**To do:** In the records below, begin at the line containing "Definition readRedis (now" and end at the line containing "Definition isEmptyTarget (t"; quote every line in that span exactly, including both boundary lines, and no others.

● ● ● ● ● ● ●

Definition readUser (userId : jstr) (db : AuthDb) : option (jstr * Z) :=
  (fun u => (login_of u, access_scope_version u)) <$> app_user db !! userId.
Definition cached_of (r : PermissionCacheRow) : CachedScope :=
  mkCached (default [] (repository_ids r)) (default [] (org_ids r)) (default [] (team_ids r)) (visibilities_of r)
    (refreshed_at r) (row_version r).
Definition readCache (userId : jstr) (db : AuthDb) : option CachedScope := cached_of <$> permission_cache db !! userId.
Definition cache_row (now : Z) (s : CachedScope) : PermissionCacheRow :=
  mkCacheRow (if shouldUseOrgTeamScope (Z.of_nat (length (repositoryIds s))) then org_team else explicit)
    (Some (repositoryIds s)) (Some (orgIds s)) (Some (teamIds s)) (visibilities s) now (version s).
(** [writePermissionCache] reads the version of the user and then inserts; the row of the user is not
    locked in between. *)
Definition version_matches (userId : jstr) (v : Z) (db : AuthDb) : bool :=
  match app_user db !! userId with Some u => access_scope_version u =? v | None => false end.
Definition insert_cache (now : Z) (userId : jstr) (s : CachedScope) (db : AuthDb) : AuthDb * bool :=
  match permission_cache db !! userId with
  | Some r => if row_version r <=? version s then (set_cache (<[userId := cache_row now s]> (permission_cache db)) db, true) else (db, false)
  | None => (set_cache (<[userId := cache_row now s]> (permission_cache db)) db, true)
  end.
Definition writePermissionCache (now : Z) (userId : jstr) (s : CachedScope) (db : AuthDb) : AuthDb * bool :=
  if version_matches userId (version s) db then insert_cache now userId s db else (db, false).
Definition bumped (u : AppUserRow) : AppUserRow := mkUser (login_of u) (github_user_id u) (access_scope_version u + 1).
Definition invalidateUsers (userIds : list jstr) (db : AuthDb) : AuthDb * list jstr :=
  (set_cache (filter (fun p => p.1 ∉ userIds) (permission_cache db))
     (set_users (map_imap (fun k u => Some (if mem k userIds then bumped u else u)) (app_user db)) db),
   List.filter (fun k => bool_decide (is_Some (app_user db !! k))) (remove_dups userIds)).
Definition users_where (p : jstr -> AppUserRow -> bool) (db : AuthDb) : list jstr :=
  omap (fun ku : jstr * AppUserRow => if p ku.1 ku.2 then Some ku.1 else None) (map_to_list (app_user db)).
Definition findUserIdsByGithubIds (ids : list Z) (db : AuthDb) : list jstr :=
  users_where (fun _ u => match github_user_id u with Some g => mem_Z g ids | None => false end) db.
Definition findUserIdsByLogins (logins : list jstr) (db : AuthDb) : list jstr := users_where (fun _ u => mem (login_of u) logins) db.
Definition contains (x : Z) (l : option (list Z)) : bool := match l with Some l => mem_Z x l | None => false end.
Definition affected_row (repositoryId : Z) (orgId : option Z) (r : PermissionCacheRow) : bool :=
  contains repositoryId (repository_ids r)
  || match orgId with Some o => bool_decide (scope_kind r = org_team) && contains o (org_ids r) | None => false end.
Definition findUsersAffectedByRepository (repositoryId : Z) (orgId : option Z) (db : AuthDb) : list jstr :=
  omap (fun kr : jstr * PermissionCacheRow => if affected_row repositoryId orgId kr.2 then Some kr.1 else None)
    (map_to_list (permission_cache db)).
Definition listTeamMembers (teamId : Z) (db : AuthDb) : list jstr := default [] (team_member db !! teamId).
Definition replaceTeamMembers (teamId : Z) (userIds : list jstr) (db : AuthDb) : AuthDb * list jstr :=
  let members := List.filter (fun k => bool_decide (is_Some (app_user db !! k))) (remove_dups userIds) in
  (set_members (<[teamId := members]> (team_member db)) db, members).

(** ** Redis *)

(** A value, as what [JSON.parse] makes of it, and when it expires. *)
Abbreviation Redis := (gmap jstr (option json * Z)).
Definition scopeKey (userId : jstr) : jstr := js "prs:scope:" ++ userId.
Definition redis_get (now : Z) (key : jstr) (r : Redis) : option (option json) :=
  match r !! key with Some (v, until) => if now <? until then Some v else None | None => None end.
(** The key is kept for whole seconds. *)
Definition remaining_seconds (now : Z) (s : CachedScope) : Z := - ((- (refreshedAt s + CACHE_TTL_MS - now)) / 1000).
Definition writeRedis (now : Z) (userId : jstr) (s : CachedScope) (r : Redis) : Redis :=
  let remaining := remaining_seconds now s in
  if remaining <=? 0 then r else <[scopeKey userId := (Some (scope_json s), now + remaining * 1000)]> r.
Definition readRedis (now : Z) (userId : jstr) (r : Redis) : option CachedScope :=
  s ← redis_get now (scopeKey userId) r ≫= parseCachedScope; if isFresh now s then Some s else None.
Definition forget (userIds : list jstr) (r : Redis) : Redis := foldr (fun u r => delete (scopeKey u) r) r userIds.

(** ** invalidation.ts *)

Inductive InvalidationReason : Set := member | team | repository | manual.
Record InvalidationTarget : Set := mkTarget {
  it_reason : InvalidationReason; it_logins : list jstr; it_githubUserIds : list Z; it_teamId : option Z; it_teamSlug : option jstr;
  it_org : option jstr; it_orgId : option Z; it_repositoryId : option Z
}.
Definition str (v : option json) : option jstr := match v with Some (JStr []) => None | Some (JStr s) => Some s | _ => None end.
Definition num (v : option json) : option Z := match v with Some (JNum n) => if is_safe_integer n then Some n else None | _ => None end.
(** [record(root[key])?.[field]]. *)
Definition within (key field : jstr) (root : list (jstr * json)) : option json :=
  fs ← assoc key root ≫= asRecord; assoc field fs.
Definition opt_list {A} (o : option A) : list A := match o with Some x => [x] | None => [] end.
Definition extractInvalidationTarget (eventType : jstr) (payload : json) : option InvalidationTarget :=
  root ← asRecord payload;
  let org := str (within (js "organization") (js "login") root) in
  let orgId := num (within (js "organization") (js "id") root) in
  let repositoryId := num (within (js "repository") (js "id") root) in
  if jeqb eventType (js "member") then
    let login := str (within (js "member") (js "login") root) in
    let id := num (within (js "member") (js "id") root) in
    match login, id with
    | None, None => None
    | _, _ => Some (mkTarget member (opt_list login) (opt_list id) None None org orgId repositoryId)
    end
  else if jeqb eventType (js "team") then
    teamId ← num (within (js "team") (js "id") root);
    Some (mkTarget team [] [] (Some teamId) (str (within (js "team") (js "slug") root)) org orgId repositoryId)
  else if jeqb eventType (js "repository") then
    repositoryId ← repositoryId; Some (mkTarget repository [] [] None None org orgId (Some repositoryId))
  else None.
Definition isEmptyTarget (t : InvalidationTarget) : bool :=
  match it_logins t, it_githubUserIds t, it_teamId t, it_repositoryId t with [], [], None, None => true | _, _, _, _ => false end.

● ● ● ● ● ● ●

**Worked solution:**
Definition readRedis (now : Z) (userId : jstr) (r : Redis) : option CachedScope :=
  s ← redis_get now (scopeKey userId) r ≫= parseCachedScope; if isFresh now s then Some s else None.
Definition forget (userIds : list jstr) (r : Redis) : Redis := foldr (fun u r => delete (scopeKey u) r) r userIds.

(** ** invalidation.ts *)

Inductive InvalidationReason : Set := member | team | repository | manual.
Record InvalidationTarget : Set := mkTarget {
  it_reason : InvalidationReason; it_logins : list jstr; it_githubUserIds : list Z; it_teamId : option Z; it_teamSlug : option jstr;
  it_org : option jstr; it_orgId : option Z; it_repositoryId : option Z
}.
Definition str (v : option json) : option jstr := match v with Some (JStr []) => None | Some (JStr s) => Some s | _ => None end.
Definition num (v : option json) : option Z := match v with Some (JNum n) => if is_safe_integer n then Some n else None | _ => None end.
(** [record(root[key])?.[field]]. *)
Definition within (key field : jstr) (root : list (jstr * json)) : option json :=
  fs ← assoc key root ≫= asRecord; assoc field fs.
Definition opt_list {A} (o : option A) : list A := match o with Some x => [x] | None => [] end.
Definition extractInvalidationTarget (eventType : jstr) (payload : json) : option InvalidationTarget :=
  root ← asRecord payload;
  let org := str (within (js "organization") (js "login") root) in
  let orgId := num (within (js "organization") (js "id") root) in
  let repositoryId := num (within (js "repository") (js "id") root) in
  if jeqb eventType (js "member") then
    let login := str (within (js "member") (js "login") root) in
    let id := num (within (js "member") (js "id") root) in
    match login, id with
    | None, None => None
    | _, _ => Some (mkTarget member (opt_list login) (opt_list id) None None org orgId repositoryId)
    end
  else if jeqb eventType (js "team") then
    teamId ← num (within (js "team") (js "id") root);
    Some (mkTarget team [] [] (Some teamId) (str (within (js "team") (js "slug") root)) org orgId repositoryId)
  else if jeqb eventType (js "repository") then
    repositoryId ← repositoryId; Some (mkTarget repository [] [] None None org orgId (Some repositoryId))
  else None.
Definition isEmptyTarget (t : InvalidationTarget) : bool :=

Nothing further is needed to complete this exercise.